Collected data:

(* ===== verification/_CoqProject ===== *)
-Q . S2P
Prelude.v
Contracts.v
K8s.v
Api.v
CoreApi.v
Effects.v
ImagePrepare.v
CreateRequest.v
CircuitBreaker.v
CircuitBreakerProps.v
Retry.v
RetryProps.v
GrpcClient.v
GrpcClientProps.v
Resolver.v
ResolverProps.v
VirtualMachine.v
VirtualMachineSpec.v
VirtualMachineDemo.v
ImageProps.v
CreateRequestProps.v
VirtualMachineProps.v
VirtualMachineProgress.v
GoLib.v
NetIP.v
MigrationApi.v
JobApi.v
Cluster.v
Storage.v
StorageProps.v
TraceSpec.v
MigrationHelpers.v
Migration.v
MigrationSpec.v
MigrationRefine.v
MigrationDemo.v
MigrationProps.v
MigrationTransfer.v
MigrationGuard.v
MigrationStaging.v
Snapshot.v
SnapshotProps.v
Clone.v
CloneProps.v
Utf8.v
ProviderController.v
ProviderControllerProps.v
Adoption.v
AdoptionProps.v
SdkErrors.v
SdkMiddleware.v
SdkServer.v
SdkClient.v
SdkCapabilities.v
SdkMiddlewareProps.v
SdkProps.v
Mock.v
MockProps.v
Json.v
PveApi.v
Proxmox.v
ProxmoxProps.v
Virsh.v
LibvirtDomains.v
GuestAgent.v
LibvirtStorage.v
LibvirtXml.v
Libvirt.v
LibvirtOps.v
LibvirtImage.v
LibvirtServer.v
LibvirtProps.v
LibvirtOpsProps.v
Transfer.v
LibvirtTransfer.v
TransferProps.v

> INSTRUCTIONS FOR THE TASK:
From the opening line of the data above through the line that contains "ResolverProps.v", please print each line as it stands and only those lines.

> RESULT OF THIS TASK:
(* ===== verification/_CoqProject ===== *)
-Q . S2P
Prelude.v
Contracts.v
K8s.v
Api.v
CoreApi.v
Effects.v
ImagePrepare.v
CreateRequest.v
CircuitBreaker.v
CircuitBreakerProps.v
Retry.v
RetryProps.v
GrpcClient.v
GrpcClientProps.v
Resolver.v
ResolverProps.v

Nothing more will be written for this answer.